→ WHAT YOU NEED TO DO
From the entries below, give the number of lines where the word "Type" occurs, and nothing else.

→ INFORMATION PROVIDED
------------------------------------------------

(** The client catches the exceptions of the channel and carries on. *)
Definition exec (p : Producer.t) (c : Consumer.t) (src : nat) (m : Machine X) (o : BoundedQueue.op) :
    Machine X * BoundedQueue.result :=
  match o with
  | BoundedQueue.Send tok =>
      match run (send p src tok) m with
      | Done _ m' => (m', BoundedQueue.Sent)
      | Thrown e m' => (m', BoundedQueue.Refused e)
      | Crashed _ m' | Blocked m' => (m', BoundedQueue.Broken)
      end
  | BoundedQueue.Receive =>
      match run (receive c) m with
      | Done tok m' => (m', BoundedQueue.Received tok)
      | Thrown e m' => (m', BoundedQueue.Refused e)
      | Crashed _ m' | Blocked m' => (m', BoundedQueue.Broken)
      end
  end.

Fixpoint exec_all (p : Producer.t) (c : Consumer.t) (src : nat) (m : Machine X) (l : list BoundedQueue.op) :
    Machine X * list BoundedQueue.result :=
  match l with
  | [] => (m, [])
  | o :: l' =>
      let '(m', r) := exec p c src m o in
      let '(m'', rs) := exec_all p c src m' l' in (m'', r :: rs)
  end.

End Client.
End Client.

(** The send buffer: large enough for a token and apart from the channel's buffers. *)
Record send_buffer {X : Type} (g : geometry) (src : nat) (sp : ptr) (ss : Z) (m : Machine X) : Prop := mkSendBuffer {
  sb_slot : slot_at m src sp ss;
  sb_size : gTokenSize g <= ss <= PTRDIFF_MAX;
  sb_access : accessible (heap m) sp ss;
  sb_producer : disjoint_ranges sp ss (gProducer g) 16;
  sb_consumer : disjoint_ranges sp ss (gConsumer g) 16;
  sb_tokens : disjoint_ranges sp ss (gTokens g) (gTokenSize g * gCapacity g)
}.

(** Buffers that are ready for a channel to be set up on. *)
Record layout {X : Type} (g : geometry) (tokenBuffer pl cl pg cg : nat) (m : Machine X) : Prop := mkLayout {
  lay_sizes : token_sizes g;
  lay_pslot : slot_at m pl (gProducer g) 16;
  lay_cslot : slot_at m cl (gConsumer g) 16;
  lay_tslot : slot_at m (gTokensSlot g) (gTokens g) (gTokenSize g * gCapacity g);
  lay_tokens : backed_by m tokenBuffer (gTokensSlot g);
  lay_pg : backed_by m pg pl;
  lay_cg : backed_by m cg cl;
  lay_paccess : accessible (heap m) (gProducer g) 16;
  lay_caccess : accessible (heap m) (gConsumer g) 16;
  lay_access : accessible (heap m) (gTokens g) (gTokenSize g * gCapacity g);
  lay_disj_pc : disjoint_ranges (gProducer g) 16 (gConsumer g) 16;
  lay_disj_pt : disjoint_ranges (gProducer g) 16 (gTokens g) (gTokenSize g * gCapacity g);
  lay_disj_ct : disjoint_ranges (gConsumer g) 16 (gTokens g) (gTokenSize g * gCapacity g)
}.

(** The number of tokens a trace tries to send, and that they have the size of the channel's tokens. *)
Fixpoint sends (l : list BoundedQueue.op) : Z :=
  match l with
  | [] => 0
  | BoundedQueue.Send _ :: l' => 1 + sends l'
  | BoundedQueue.Receive :: l' => sends l'
  end.

Definition op_fits (g : geometry) (o : BoundedQueue.op) : Prop :=
  match o with BoundedQueue.Send tok => Z.of_nat (length tok) = gTokenSize g | BoundedQueue.Receive => True end.

(** ** A concrete channel over the pthreads backend *)

Module Demo.

Definition geom : geometry := mkGeometry (mkTokenBuffer 2 3 (Ptr 2 0) 2) (Ptr 0 0) (Ptr 1 0).

Definition slot (b : nat) (n : Z) : LocalMemorySlot.t := LocalMemorySlot.make (Ptr b 0) n None.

------------------------------------------------

→ REPLY TO THE TASK
2